In Denmark, Prime Minister Lars Lokke Rasmussen, who heads a right-wing government, has hinted at a ban on burqa, even though no woman in Denmark wears it. The notorious rightwing Jyllands Posten newspaper had to retract a story that three or four women wear it in Denmark. Prime Minister Fredrik Reinfeldt of Sweden is being quizzed by the press corps on the subject of burqa.

But the respective countries’ media have found merely 100 women in Sweden and 1,900 in France who wear burqa. A sizable minority among burqa-clad women consists of European converts. From France to Sweden, rightwing elements are up in arms against these roughly 2,000 burqas, supposedly for the rescue of European Enlightenment.

However, only three decades ago, rightwing governments in France encouraged Muslim immigrants to grow beards and wear burqas. Islamised immigrants were considered a safe bet against unionised immigrants.

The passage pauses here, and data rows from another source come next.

Lemma searchTillStream_loop_chain h (en : LinkedNode.t K) individually :
  forall ns nds prev o fuel result,
  chain h prev o ns ->
  stored h ns nds ->
  (forall n, n ∈ nds ->
     exists z, compare (LinkedNode.key en) (LinkedNode.key n) = Ok z /\ 0 <= z) ->
  (length ns <= fuel)%nat ->
  LL.searchTillStream_loop compare fuel h en individually o result =
    Ok (result ++ flat_map (expand individually) nds).
Proof.
  induction ns as [|c ns IH]; intros nds prev o fuel result Hc Hst Hq Hfuel.
  - inversion Hc; subst. inversion Hst; subst. cbn. rewrite app_nil_r.
    destruct fuel; reflexivity.
  - inversion Hc as [|? ? n ? Hn Hl Hrest]; subst.
    inversion Hst as [|? n' ? nds' Hn' Hst']; subst.
    rewrite Hn in Hn'. injection Hn' as <-.
    destruct fuel as [|fuel]; [cbn in Hfuel; lia|].
    destruct (Hq n (list_elem_of_here _ _)) as (z & Hz & Hpos).
    cbn [LL.searchTillStream_loop]. unfold LL.node, deref. rewrite Hn. cbn [bind Monad_Res].
    rewrite Hz. destruct (Z.geb_spec z 0) as [_|E]; [|lia].
    rewrite (IH nds' (Some c) _ fuel _ Hrest Hst');
      [|intros; apply Hq; eauto using list_elem_of_further|cbn in Hfuel; lia].
    cbn [flat_map]. rewrite <- app_assoc. reflexivity.
Qed.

The ultimate victim of the burqa ban is enlightenment itself, even though the effort to undermine enlightenment is sophisticated, with Europe’s culture being invoked. How absurd! Enlightenment does not need protection by governments headed by rightwing politicians like Nicolas Sarkozy. If Pakistan were to go Taliban tomorrow and the Taliban imposed burqa on Pakistani women, they would justify their action by invoking the French ban on burqa. No one banned burqa in Pakistan, but no woman in my family wears it anymore, although my mother used to.

By the way, long before Sarkozy’s France got alarmed at burqa, the founding fathers of Muslim countries like Turkey and Tunis, Mustafa Kemal Atarurk and Habib Bourguiba, had banned headscarves — for entirely different reasons though. In both these countries now, many young women wear headscarves, as a symbol of defiance. Last year in Istanbul, I saw a girl in a Che-shirt, with her head covered by a headscarf. Ironically, Islamists have thrice won general elections in Atarurk’s Turkey. The government of Prime Minister Recep Tayyip Erdogan is Islamist. Bans never work.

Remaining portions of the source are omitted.